Lemma take_back_force backend ops r w :
  Forall rule_command ops -> all_fresh ops r -> force w = apply_all ops r ->
  force (take_back backend ops w).2 = r.
Proof.
  intros Hops Hf Hw. unfold take_back, rollbackOperations, bind.
  destruct (undo_all_ok (rev ops) w) as [w1 E1]. rewrite E1.
  destruct (persist_ok backend w1) as (p & w2 & E2). rewrite E2.
  assert (H1 : force w1 = r).
  { pose proof (undo_all_force ops r w Hops Hf Hw) as Hu. by rewrite E1 in Hu. }
  generalize (keeps_persist backend r w1 H1). by rewrite E2.
Qed.

(** The commands a rule is given are those of its backend. *)
Lemma ruleOperations_on rule w :
  match ruleOperations (H := H) rule w with
  | (Ok ops, w') => ops = operations_on (Backend rule) rule /\ tables w' = tables w
  | (Fail _, w') => tables w' = tables w
  end.
Proof.
  unfold ruleOperations, operations_on. destruct (String.eqb _ BackendUFW); [done|].
  destruct (String.eqb _ BackendFirewalld); [done|]. destruct (String.eqb _ BackendIPTables); [|done].
  unfold bind, has_program. by destruct (LookPath _ _).
Qed.

Lemma rule_commands_on backend rule : Forall rule_command (operations_on backend rule).
Proof. apply Forall_forall. intros op Hop%list_elem_of_In. by exists backend, rule. Qed.

Lemma operations_identity backend id t rule :
  operations_on backend (with_identity id t rule) = operations_on backend rule.
Proof. done. Qed.

(** The rows of the rules, through what only touches the host. *)
Definition has_rules (l : list IptablesRule) (s : FS) : Prop := rules s = l.

Lemma has_rules_host l : host_free (has_rules l).
Proof. by intros h s. Qed.

(** What a command put into effect is for the rule, in the table or not. *)
Definition effect_of (rule : IptablesRule) (r : R) : R :=
  if State rule =? 1 then apply_all (operations_on (Backend rule) rule) r else r.

Definition put_in_force (rule : IptablesRule) : M FS (list commandOperation) :=
  if State rule =? 1 then
    let* operations := ruleOperations rule in
    let* _ := around "应用防火墙规则失败: " (runOperations (Backend rule) operations) in
    ret operations
  else ret [].

Lemma put_in_force_force rule r w :
  all_fresh (operations_on (Backend rule) rule) r -> force w = r ->
  match put_in_force rule w with
  | (Ok ops, w') => force w' = effect_of rule r /\ (State rule =? 1 = true -> ops = operations_on (Backend rule) rule)
  | (Fail _, w') => force w' = r
  end.
Proof.
  intros Hf Hw. unfold put_in_force, effect_of. destruct (State rule =? 1) eqn:Es; [|done].
  unfold bind at 1. pose proof (ruleOperations_on rule w) as Ho.
  destruct (ruleOperations rule w) as [[ops|e] w1]; [destruct Ho as [-> Ht]|by unfold force; rewrite Ho].
  pose proof (runOperations_force (Backend rule) (operations_on (Backend rule) rule) r w1
    (rule_commands_on _ _) Hf ltac:(unfold force; by rewrite Ht)) as Hr.
  unfold bind, around. by destruct (runOperations _ _ w1) as [[]].
Qed.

+===+

REQUIREMENT: Find "(** The commands" in the entries above and copy that whole line exactly, then each line after it through the line that contains "Lemma operations_identity backend".

RESPONSE TO THE TASK:
(** The commands a rule is given are those of its backend. *)
Lemma ruleOperations_on rule w :
  match ruleOperations (H := H) rule w with
  | (Ok ops, w') => ops = operations_on (Backend rule) rule /\ tables w' = tables w
  | (Fail _, w') => tables w' = tables w
  end.
Proof.
  unfold ruleOperations, operations_on. destruct (String.eqb _ BackendUFW); [done|].
  destruct (String.eqb _ BackendFirewalld); [done|]. destruct (String.eqb _ BackendIPTables); [|done].
  unfold bind, has_program. by destruct (LookPath _ _).
Qed.

Lemma rule_commands_on backend rule : Forall rule_command (operations_on backend rule).
Proof. apply Forall_forall. intros op Hop%list_elem_of_In. by exists backend, rule. Qed.

Lemma operations_identity backend id t rule :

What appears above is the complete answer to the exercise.